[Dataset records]
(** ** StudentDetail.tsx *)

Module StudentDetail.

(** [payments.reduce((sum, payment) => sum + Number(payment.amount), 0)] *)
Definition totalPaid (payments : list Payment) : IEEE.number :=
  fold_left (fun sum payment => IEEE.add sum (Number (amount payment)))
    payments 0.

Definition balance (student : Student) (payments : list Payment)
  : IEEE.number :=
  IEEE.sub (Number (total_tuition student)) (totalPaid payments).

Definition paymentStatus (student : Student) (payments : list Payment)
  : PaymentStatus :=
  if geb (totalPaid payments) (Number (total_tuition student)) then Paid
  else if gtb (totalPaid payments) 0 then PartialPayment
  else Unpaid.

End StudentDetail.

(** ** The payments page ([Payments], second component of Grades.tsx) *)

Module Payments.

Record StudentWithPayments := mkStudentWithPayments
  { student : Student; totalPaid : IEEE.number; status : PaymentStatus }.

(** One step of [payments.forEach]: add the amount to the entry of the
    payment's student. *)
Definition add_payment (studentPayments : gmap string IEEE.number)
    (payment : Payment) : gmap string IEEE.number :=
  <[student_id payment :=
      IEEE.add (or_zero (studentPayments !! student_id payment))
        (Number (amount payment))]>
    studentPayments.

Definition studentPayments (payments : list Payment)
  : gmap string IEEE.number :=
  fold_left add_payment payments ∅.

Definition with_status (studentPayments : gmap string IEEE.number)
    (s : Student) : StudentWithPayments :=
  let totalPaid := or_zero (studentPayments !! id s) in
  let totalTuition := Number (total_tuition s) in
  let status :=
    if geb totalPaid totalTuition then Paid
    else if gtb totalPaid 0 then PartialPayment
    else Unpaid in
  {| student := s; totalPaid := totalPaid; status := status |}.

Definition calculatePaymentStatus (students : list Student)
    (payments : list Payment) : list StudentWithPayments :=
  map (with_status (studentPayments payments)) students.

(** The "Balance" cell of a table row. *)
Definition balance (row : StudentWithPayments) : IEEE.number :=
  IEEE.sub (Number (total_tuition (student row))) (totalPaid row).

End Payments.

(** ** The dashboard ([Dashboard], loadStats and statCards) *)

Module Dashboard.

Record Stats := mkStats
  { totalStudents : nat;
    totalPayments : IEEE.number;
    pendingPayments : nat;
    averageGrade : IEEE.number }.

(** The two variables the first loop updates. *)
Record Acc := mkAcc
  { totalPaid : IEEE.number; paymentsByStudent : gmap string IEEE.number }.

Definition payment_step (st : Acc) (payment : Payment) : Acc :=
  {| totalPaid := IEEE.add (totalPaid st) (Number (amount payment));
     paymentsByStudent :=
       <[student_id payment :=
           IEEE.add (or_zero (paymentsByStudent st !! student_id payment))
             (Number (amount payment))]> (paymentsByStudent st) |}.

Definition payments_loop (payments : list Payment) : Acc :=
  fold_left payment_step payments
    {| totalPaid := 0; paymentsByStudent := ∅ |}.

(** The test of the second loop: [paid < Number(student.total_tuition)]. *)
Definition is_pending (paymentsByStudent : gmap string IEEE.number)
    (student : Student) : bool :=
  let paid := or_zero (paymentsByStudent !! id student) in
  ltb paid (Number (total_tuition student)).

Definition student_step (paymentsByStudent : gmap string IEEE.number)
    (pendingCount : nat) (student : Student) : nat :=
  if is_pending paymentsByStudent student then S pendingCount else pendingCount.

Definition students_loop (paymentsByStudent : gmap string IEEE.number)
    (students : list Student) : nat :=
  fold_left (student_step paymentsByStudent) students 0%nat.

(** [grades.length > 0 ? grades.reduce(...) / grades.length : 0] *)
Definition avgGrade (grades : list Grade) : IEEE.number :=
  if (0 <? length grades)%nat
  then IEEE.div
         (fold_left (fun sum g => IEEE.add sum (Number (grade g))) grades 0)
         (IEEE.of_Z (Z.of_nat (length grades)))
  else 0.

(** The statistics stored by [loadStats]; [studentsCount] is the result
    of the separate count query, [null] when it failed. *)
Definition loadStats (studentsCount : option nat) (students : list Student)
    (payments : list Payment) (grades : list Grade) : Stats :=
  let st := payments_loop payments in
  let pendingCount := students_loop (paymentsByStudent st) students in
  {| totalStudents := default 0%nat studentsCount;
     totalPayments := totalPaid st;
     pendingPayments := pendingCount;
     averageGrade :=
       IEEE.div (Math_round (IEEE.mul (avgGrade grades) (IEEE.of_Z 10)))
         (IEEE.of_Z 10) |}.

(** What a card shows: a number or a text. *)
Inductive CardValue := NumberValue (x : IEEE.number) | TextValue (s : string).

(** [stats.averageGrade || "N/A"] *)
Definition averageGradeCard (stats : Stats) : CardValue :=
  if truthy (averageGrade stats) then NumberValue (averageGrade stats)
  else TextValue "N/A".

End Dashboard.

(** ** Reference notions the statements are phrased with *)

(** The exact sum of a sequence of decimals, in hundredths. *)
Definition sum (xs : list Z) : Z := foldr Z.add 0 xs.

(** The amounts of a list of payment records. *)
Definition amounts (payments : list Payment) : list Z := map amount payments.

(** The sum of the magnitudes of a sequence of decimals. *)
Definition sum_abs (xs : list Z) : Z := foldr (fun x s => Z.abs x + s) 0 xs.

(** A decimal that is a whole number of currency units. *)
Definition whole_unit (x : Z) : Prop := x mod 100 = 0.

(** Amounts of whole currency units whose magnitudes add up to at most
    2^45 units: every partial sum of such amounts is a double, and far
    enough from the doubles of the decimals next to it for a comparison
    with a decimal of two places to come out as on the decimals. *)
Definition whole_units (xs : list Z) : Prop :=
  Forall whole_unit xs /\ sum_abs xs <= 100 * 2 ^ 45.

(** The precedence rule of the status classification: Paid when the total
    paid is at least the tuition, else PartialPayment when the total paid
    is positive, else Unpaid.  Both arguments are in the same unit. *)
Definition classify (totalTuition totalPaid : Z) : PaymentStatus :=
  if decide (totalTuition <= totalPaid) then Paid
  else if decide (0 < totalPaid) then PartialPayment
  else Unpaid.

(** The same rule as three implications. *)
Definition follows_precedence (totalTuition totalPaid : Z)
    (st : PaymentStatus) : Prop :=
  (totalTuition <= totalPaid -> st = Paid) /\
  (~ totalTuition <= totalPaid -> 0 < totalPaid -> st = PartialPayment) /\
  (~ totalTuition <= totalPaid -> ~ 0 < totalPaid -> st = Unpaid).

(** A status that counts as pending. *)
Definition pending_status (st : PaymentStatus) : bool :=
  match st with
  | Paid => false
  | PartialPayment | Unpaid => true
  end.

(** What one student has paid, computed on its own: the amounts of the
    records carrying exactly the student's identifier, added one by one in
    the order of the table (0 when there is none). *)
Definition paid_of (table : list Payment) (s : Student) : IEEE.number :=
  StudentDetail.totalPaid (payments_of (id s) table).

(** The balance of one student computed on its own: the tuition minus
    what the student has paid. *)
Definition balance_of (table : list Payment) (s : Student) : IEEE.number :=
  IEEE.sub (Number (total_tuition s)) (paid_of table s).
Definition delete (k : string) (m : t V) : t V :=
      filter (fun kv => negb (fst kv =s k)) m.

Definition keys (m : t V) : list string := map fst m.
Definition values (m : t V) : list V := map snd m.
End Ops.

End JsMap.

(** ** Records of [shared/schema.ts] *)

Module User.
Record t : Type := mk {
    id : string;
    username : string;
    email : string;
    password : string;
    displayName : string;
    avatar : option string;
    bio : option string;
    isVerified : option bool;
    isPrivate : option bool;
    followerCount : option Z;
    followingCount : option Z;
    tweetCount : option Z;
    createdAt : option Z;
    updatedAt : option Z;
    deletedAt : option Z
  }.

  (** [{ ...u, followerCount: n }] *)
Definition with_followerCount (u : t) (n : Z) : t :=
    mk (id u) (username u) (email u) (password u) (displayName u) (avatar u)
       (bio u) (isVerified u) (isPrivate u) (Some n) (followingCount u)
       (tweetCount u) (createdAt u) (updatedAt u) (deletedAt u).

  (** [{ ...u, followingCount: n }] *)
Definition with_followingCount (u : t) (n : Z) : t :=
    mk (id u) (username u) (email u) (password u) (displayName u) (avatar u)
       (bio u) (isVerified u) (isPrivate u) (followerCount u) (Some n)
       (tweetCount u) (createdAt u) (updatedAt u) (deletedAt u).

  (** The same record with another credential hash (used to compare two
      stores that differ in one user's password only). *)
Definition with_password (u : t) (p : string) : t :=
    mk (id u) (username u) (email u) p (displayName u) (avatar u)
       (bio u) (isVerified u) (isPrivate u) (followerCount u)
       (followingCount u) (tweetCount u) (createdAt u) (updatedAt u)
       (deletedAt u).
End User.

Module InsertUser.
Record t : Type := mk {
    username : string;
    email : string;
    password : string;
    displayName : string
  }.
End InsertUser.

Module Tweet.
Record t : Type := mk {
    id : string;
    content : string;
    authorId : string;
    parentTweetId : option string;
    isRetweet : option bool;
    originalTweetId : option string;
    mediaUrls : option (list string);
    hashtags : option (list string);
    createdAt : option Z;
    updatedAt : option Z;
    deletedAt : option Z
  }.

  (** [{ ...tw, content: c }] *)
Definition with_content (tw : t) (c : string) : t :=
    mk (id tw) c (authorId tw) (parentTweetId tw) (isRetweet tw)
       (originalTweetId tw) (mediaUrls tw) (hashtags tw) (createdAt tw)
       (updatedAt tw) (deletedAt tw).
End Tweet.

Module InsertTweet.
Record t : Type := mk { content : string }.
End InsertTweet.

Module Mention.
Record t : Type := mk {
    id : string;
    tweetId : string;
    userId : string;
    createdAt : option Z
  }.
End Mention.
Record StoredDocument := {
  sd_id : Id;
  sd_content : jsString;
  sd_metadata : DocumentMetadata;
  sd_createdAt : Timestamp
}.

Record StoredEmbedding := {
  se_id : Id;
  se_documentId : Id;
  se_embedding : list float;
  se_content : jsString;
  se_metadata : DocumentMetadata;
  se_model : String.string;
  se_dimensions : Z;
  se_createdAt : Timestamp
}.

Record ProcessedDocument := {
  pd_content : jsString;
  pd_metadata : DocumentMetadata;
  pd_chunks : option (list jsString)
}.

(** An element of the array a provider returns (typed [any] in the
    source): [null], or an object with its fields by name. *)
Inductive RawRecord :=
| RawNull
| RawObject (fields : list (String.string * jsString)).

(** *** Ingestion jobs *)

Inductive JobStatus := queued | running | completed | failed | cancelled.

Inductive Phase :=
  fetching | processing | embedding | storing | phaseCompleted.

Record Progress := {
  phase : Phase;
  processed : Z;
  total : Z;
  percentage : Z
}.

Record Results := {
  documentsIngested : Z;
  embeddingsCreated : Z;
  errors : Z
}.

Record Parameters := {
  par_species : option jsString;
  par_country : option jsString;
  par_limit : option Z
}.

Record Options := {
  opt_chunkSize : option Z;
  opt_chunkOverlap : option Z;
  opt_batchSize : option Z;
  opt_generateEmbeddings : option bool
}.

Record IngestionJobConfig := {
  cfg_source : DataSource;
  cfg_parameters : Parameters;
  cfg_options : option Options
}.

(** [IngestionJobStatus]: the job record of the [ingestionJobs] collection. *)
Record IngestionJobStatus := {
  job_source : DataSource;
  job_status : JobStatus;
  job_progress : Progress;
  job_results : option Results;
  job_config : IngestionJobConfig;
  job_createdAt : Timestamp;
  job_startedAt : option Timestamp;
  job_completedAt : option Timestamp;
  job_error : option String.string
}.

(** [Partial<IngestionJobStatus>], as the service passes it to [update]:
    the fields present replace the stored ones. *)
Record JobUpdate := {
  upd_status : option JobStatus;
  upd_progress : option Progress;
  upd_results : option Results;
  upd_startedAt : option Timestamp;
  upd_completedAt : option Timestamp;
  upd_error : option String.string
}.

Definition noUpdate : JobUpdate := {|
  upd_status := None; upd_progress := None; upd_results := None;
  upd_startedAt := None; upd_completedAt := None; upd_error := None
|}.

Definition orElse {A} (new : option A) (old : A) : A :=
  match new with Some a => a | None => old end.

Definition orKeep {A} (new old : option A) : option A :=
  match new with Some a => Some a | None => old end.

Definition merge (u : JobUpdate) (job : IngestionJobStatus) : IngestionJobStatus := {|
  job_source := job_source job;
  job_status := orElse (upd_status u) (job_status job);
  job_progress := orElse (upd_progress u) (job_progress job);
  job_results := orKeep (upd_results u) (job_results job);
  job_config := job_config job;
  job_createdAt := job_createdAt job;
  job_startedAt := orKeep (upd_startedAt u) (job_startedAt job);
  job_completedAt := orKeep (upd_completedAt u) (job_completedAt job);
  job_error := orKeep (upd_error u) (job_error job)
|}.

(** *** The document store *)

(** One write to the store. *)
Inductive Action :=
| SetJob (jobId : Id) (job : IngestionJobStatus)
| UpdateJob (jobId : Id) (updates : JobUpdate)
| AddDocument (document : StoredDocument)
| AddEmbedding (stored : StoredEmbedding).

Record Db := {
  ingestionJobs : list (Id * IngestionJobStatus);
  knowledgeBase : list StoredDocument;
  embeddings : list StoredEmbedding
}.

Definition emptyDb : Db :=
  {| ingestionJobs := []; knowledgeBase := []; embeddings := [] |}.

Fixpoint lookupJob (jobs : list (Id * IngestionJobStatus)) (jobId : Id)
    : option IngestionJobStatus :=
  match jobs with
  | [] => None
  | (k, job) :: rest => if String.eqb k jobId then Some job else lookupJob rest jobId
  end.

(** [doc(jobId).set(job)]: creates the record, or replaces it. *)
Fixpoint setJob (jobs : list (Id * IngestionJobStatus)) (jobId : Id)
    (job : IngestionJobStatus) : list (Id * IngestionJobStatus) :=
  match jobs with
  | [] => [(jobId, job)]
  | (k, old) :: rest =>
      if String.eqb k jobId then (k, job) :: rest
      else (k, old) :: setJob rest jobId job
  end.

**Prompt**.
In the records above, some lines may contain the word "StudentWithPayments"; copy every one of them.

**Output for this task**.
Record StudentWithPayments := mkStudentWithPayments
    (s : Student) : StudentWithPayments :=
    (payments : list Payment) : list StudentWithPayments :=
Definition balance (row : StudentWithPayments) : IEEE.number :=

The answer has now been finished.